1. Determine if Google’s search results are examples of transactional information or analytical information. From the customer’s perspective Google’s search results are an example of analytical information. They are using the information to make a decision or perform an analysis. From Google’s perspective each search result is an example of transactional information since it is their primary business process. 2. Describe the ramifications on Google’s business if the search information it presented to its customers was of low quality. Displaying links that do not work, links that have nothing to do with the query, or multiple duplication of links will cause customers to switch to a different search engine. If Google’s search results were of low quality, they would quickly lose business. Since providing search results is Google’s primary line of business, it must display high quality search results. 3. Explain how the Web site RateMyProfessors.com solved its problem of poor information. The developers of the Web site turned to Google’s API to create an automatic verification tool. If Google finds enough mentions in conjunction with a new professor or university to be added to the database, then it considers the information valid and posts it to the Web site.

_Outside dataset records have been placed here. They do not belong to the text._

(** * ng-simple-state: the base store and its dev-tool bridge

    A shallow embedding of [NgSimpleStateBaseStore]
    (projects/ng-simple-state/src/lib/ng-simple-state-base-store.ts) and of
    [NgSimpleStateDevTool], over a small model of the JavaScript heap:
    objects live at locations, values that are objects are references to
    them, and [Object.assign] copies own properties between locations.

    The store's methods are computations over a world (heap, dev tool,
    storage, trace of collaborator calls) that may throw.  What RxJS does is
    taken from its documentation: a [BehaviorSubject] holds its latest value
    and hands each new one to its subscriptions in order; [map] applies the
    selector; [distinctUntilChanged()] drops a value that is [===] to the
    previous one; [observeOn(asyncScheduler)] delivers later, in order.
    A completed subject keeps its value, hands nothing to anyone any more
    and completes a new subscription at once.  Unsubscription is not
    modelled. *)

From Stdlib Require Import Ascii String.
From stdpp Require Import gmap strings list fin_maps pretty.

Local Open Scope string_scope.
Local Open Scope list_scope.

(** ** JavaScript values and the heap *)

Abbreviation loc := nat.

(** A value is a primitive or a reference to a heap object.  Numbers are the
    integers; [NaN] and the signed zeros are outside the model.  A string is
    held as the bytes of its UTF-8 encoding, a surrogate that stands alone as
    the three bytes its code unit encodes to. *)
Inductive value :=
  | VUndefined
  | VNull
  | VBool (b : bool)
  | VNum (n : Z)
  | VStr (s : string)
  | VRef (l : loc).

#[global] Instance value_eq_dec : EqDecision value.
Proof. solve_decision. Defined.

(** Property keys: array indices and other names.  A [KName] is a name that
    is not a canonical array index and that is assigned like any other: the
    model has no prototypes and no accessors, so [__proto__], and [length]
    as a field copied into an array, are not among the names. *)
Inductive key :=
  | KIdx (i : nat)
  | KName (s : string).

#[global] Instance key_eq_dec : EqDecision key.
Proof. solve_decision. Defined.

#[global] Instance key_countable : Countable key.
Proof.
  refine (inj_countable'
            (λ k, match k with KIdx i => inl i | KName s => inr s end)
            (λ x, match x with inl i => KIdx i | inr s => KName s end) _).
  by intros [].
Defined.

(** An object: whether it is an exotic array object ([Array.isArray]), the
    [length] of an array (not an enumerable property; 0 and unused on other
    objects) and its own enumerable properties.  The elements of an array
    sit under [KIdx 0], [KIdx 1], ... below its length; an index below the
    length without a property is a hole. *)
Record obj := MkObj { isArr : bool; len : nat; props : gmap key value }.

(** One more than the greatest index among the keys, 0 when there is none:
    the least length an array with these properties can have. *)
Definition span (m : gmap key value) : nat :=
  map_fold (λ k _ n, match k with KIdx i => Nat.max (S i) n | KName _ => n end) 0 m.

(** The object with these properties and no hole after its last element:
    any record, and an array whose length is the span of its elements (as
    an array literal without a trailing hole has, and as an array has that
    was built from [[]] by assignments). *)
Definition Obj (array : bool) (m : gmap key value) : obj :=
  MkObj array (if array then span m else 0) m.

#[global] Instance obj_eq_dec : EqDecision obj.
Proof. solve_decision. Defined.

(** The heap is the sequence of objects allocated so far; a location is an
    index into it. *)
Abbreviation heap := (list obj).

Definition alloc (o : obj) (h : heap) : loc * heap := (List.length h, h ++ [o]).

4. Identify the different types of entity classes that might be stored in Google’s indexing database. Entity classes could include: DOCUMENT TITLE SEARCH TERM WORD LOCATION WEB PAGE 5. Identify how Google could use a data warehouse to improve its business. Google could use a data warehouse to contain not only internal organization information, but also external information such as market trends, competitor information, and industry trends. Google could then analyze its business across markets, among its competitors, and throughout different industries. 6. Explain why Google would need to scrub and cleanse the information in its data warehouse. Google must maintain high quality information in its data warehouse. Information cleansing and scrubbing is a process that weeds out and fixes or discards inconsistent, incorrect, or incomplete information. Without high quality information Google will be unable to make good business decisions. 7. Identify a data mart that Google’s marketing and sales department might use to track and analyze its AdWords revenue. One potential data mart might include information broken down by industry (products, telecommunications, health care, energy, travel, human services) and tracked against revenue by companies. This would tell Google which industries are using AdWords and which industries are untapped. It would also tell Google which customers in each industry are taking advantage of AdWords and perhaps would benefit from a specialized marketing plan, and which customers are not yet taking advantage of AdWords and might be interested in learning about the product.